V was wearing a grey silk dress which revealed the milky whiteness of her shoulders and her long, thin neck which curled into the base of her skull. She had piled her dark hair on top of her head, but tendrils had escaped to caress her neck, in a promise of what your lips could do. Black liner flicked over her eyes, stretching and elongating them, and she licked at her full lips which had never needed any lipstick. There was a blush high on her cheekbones, but I didn’t know if it was real or false. She smiled as the barman handed her a tall, brown drink and I saw her nails were painted black.

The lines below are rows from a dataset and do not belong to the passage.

Definition created (ch : Z) : list qact := if 0 <=? ch then [ChannelCreated ch] else [].
Lemma created_calm ch fds : qfds_from fds (created ch) = fds.
Proof. unfold created. by destruct (0 <=? ch). Qed.
(** The payload is in memory that the process allocated, and runs there. *)
Definition injection_done (assemble : list insn → list Z) (chunk : list Z) (params : FridaInjectionParams) (fds : gset Z) (l : list qact) : Prop :=
  ∃ la ls mmap api me, l = la ++ ls ∧
    has_called (qp_pid params) mmap [0; FRIDA_REMOTE_PAYLOAD_SIZE; PROT_READ_WRITE_EXEC; MAP_PRIVATE_ANONYMOUS; ALL_ONES; 0]
      (qp_remote_address params) fds la ∧
    started (qp_pid params) (qp_remote_address params) (payload_block assemble chunk api me params) fds ls.
(** A new instance with a channel of its own, or none. *)
Definition inject_outcome (assemble : list insn → list Z) (chunk : list Z) (pid : Z) (path entrypoint data : string) s (r : Z * option string) s' : Prop :=
  ∃ ch l, ch ∉ q_channels s ∧ q_log s' = q_log s ++ created ch ++ l ∧ q_next_id s' = u32 (q_next_id s + 1) ∧
    ((r.1 = q_next_id s ∧ ∃ a, a ≠ 0 ∧ q_instances s' = <[r.1 := mk_instance r.1 pid false ch a]> (q_instances s) ∧
        balanced (q_fds s) l ∧
        (r.2 = None → injection_done assemble chunk (mk_qparams pid path entrypoint data ch a) (q_fds s) l)) ∨
     (r.1 = 0 ∧ q_instances s' = q_instances s ∧ ∃ l0, l = l0 ++ [ChannelDestroyed ch] ∧ balanced (q_fds s) l0)).
Lemma do_inject_outcome fuel assemble chunk pid path entrypoint data s r s' :
  _frida_qinjector_do_inject fuel assemble chunk pid path entrypoint data s = Ret (r, s') →
  inject_outcome assemble chunk pid path entrypoint data s r s'.
Proof.
  unfold _frida_qinjector_do_inject. intros E. apply bind_returns in E as (id & s0 & [= <- <-] & E).
  apply bind_returns in E as (? & s1 & [= _ <-] & E). set (s1 := mk_qin _ _ _ _) in E.
  apply bind_returns in E as (i & s2 & Ei & E). unfold frida_injection_instance_new in Ei. change (q_channels s1) with (q_channels s) in Ei.
  pose proof (ql_channel_fresh (q_channels s) (q_kern s1)) as Hch. destruct (qk_channel_create _ _) as [ch k]. cbn [fst] in Hch.
  injection Ei as <- <-. fold (created ch) in E. set (s2 := q_with k (created ch) s1) in E.
  assert (Hfds : q_fds s2 = q_fds s) by (subst s2; rewrite q_fds_with; apply created_calm).
  apply bind_returns in E as (a & s3 & Ea & E). apply alloc_logs in Ea as (k3 & la & -> & Hla & Ha). rewrite Hfds in Hla, Ha.
  assert (Hfds3 : q_fds (q_with k3 la s2) = q_fds s) by (rewrite fds_balanced; [done|by rewrite Hfds]).
  exists ch. destruct (Z.eqb_spec a.1 0) as [Ez|Ez].
  - apply bind_returns in E as (? & s4 & Ef & E). injection E as <- <-. apply free_logs in Ef as (k4 & l & -> & l0 & -> & Hl0). rewrite Hfds3 in Hl0.
    exists (la ++ l0 ++ [ChannelDestroyed ch]). split_and!; [done|cbn; by rewrite <- !app_assoc|done|]. right. split_and!; [done|done|].
    exists (la ++ l0). rewrite <- app_assoc. split; [done|]. by apply balanced_app.
  - apply bind_returns in E as (x1 & s4 & Ex & E). apply execute_logs in Ex as (k4 & le & -> & Hle & Hx). rewrite Hfds3 in Hle, Hx.
    cbn [qp_pid qp_remote_address qi_channel_id] in *. destruct x1.1; cbn [negb] in E.
    + apply bind_returns in E as (? & s5 & [= _ <-] & E). injection E as <- <-. exists (la ++ le).
      split_and!; [done|cbn; by rewrite <- !app_assoc|done|]. left. split; [done|]. exists a.1. split_and!; [done|done|by apply balanced_app|].
      cbn [snd]. intros Hn. destruct (Ha Hn Ez) as (mmap & Hm). destruct (Hx eq_refl) as (api & me & Hs). by exists la, le, mmap, api, me.
    + apply bind_returns in E as (? & s5 & Ef & E). injection E as <- <-. apply free_logs in Ef as (k5 & l & -> & l0 & -> & Hl0).
      rewrite fds_balanced in Hl0 by by rewrite Hfds3. rewrite Hfds3 in Hl0.
      exists (la ++ le ++ l0 ++ [ChannelDestroyed ch]). split_and!; [done|cbn; by rewrite <- !app_assoc|done|]. right. split_and!; [done|done|].
      exists (la ++ le ++ l0). rewrite <- !app_assoc. split; [done|]. by repeat apply balanced_app.
Qed.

My own drink was too sweet and it coated my throat so it felt tight and sore. My head was filled with the knowledge of the time we were going to have to spend apart, which was causing an ache to build in my temples. A drunk man swayed into me, his girlfriend giggling on his arm. We were right next to the bar and it would have been very easy to take his head in my hands and bash it against the hard wood. The blood would have come quickly, his head contorted and broken, before anyone could have stopped me.
I looked back at V and she was still alone, still leaning against the bar, her drink making frequent trips to her mouth. It was possible she looked too perfect for this place and I thought about telling her we should leave. It was like putting an exotic butterfly in a roomful of flies, all buzzing round their own shit. I pushed myself off the bar to go to her, but as I did so a man approached her. He wasn’t much taller than she was; stocky, his large muscles bulging like Popeye’s from a pristine white T-shirt. His skin was swarthy and even from where I stood I could see it was covered in a film of sweat. A heavy silver chain with some sort of round coin encircled his neck and his black hair was slicked off his face. He wasn’t ugly, but something about him was grotesque, almost as though his features were too large for his face.
I stopped myself from moving, my eyes locked on to the encounter. I imagined, as I always did at this moment, what it was like to be that close to V, to feel the heat from her body and to imagine your hands at work there; to look at her lips as she spoke, to catch glimpses of her tongue as she laughed and wonder what that mouth was capable of. He leant forward as he spoke, craning close to her ear, his hand poised in the air just by her arm, as if summoning up the courage to touch her. She laughed. He dropped his hand to her hip, where it finally connected with her body through the silk. She was still leaning against the bar, but she tilted her hips forwards slightly so he could slide his hand behind her, against her buttocks. He closed the gap between them, extinguishing all the air, his groin pushing against her hips, no doubt already advertising whatever it was he had. I kept my eyes on V’s hands, but they stayed on her drink and the eagle hung uselessly round her neck.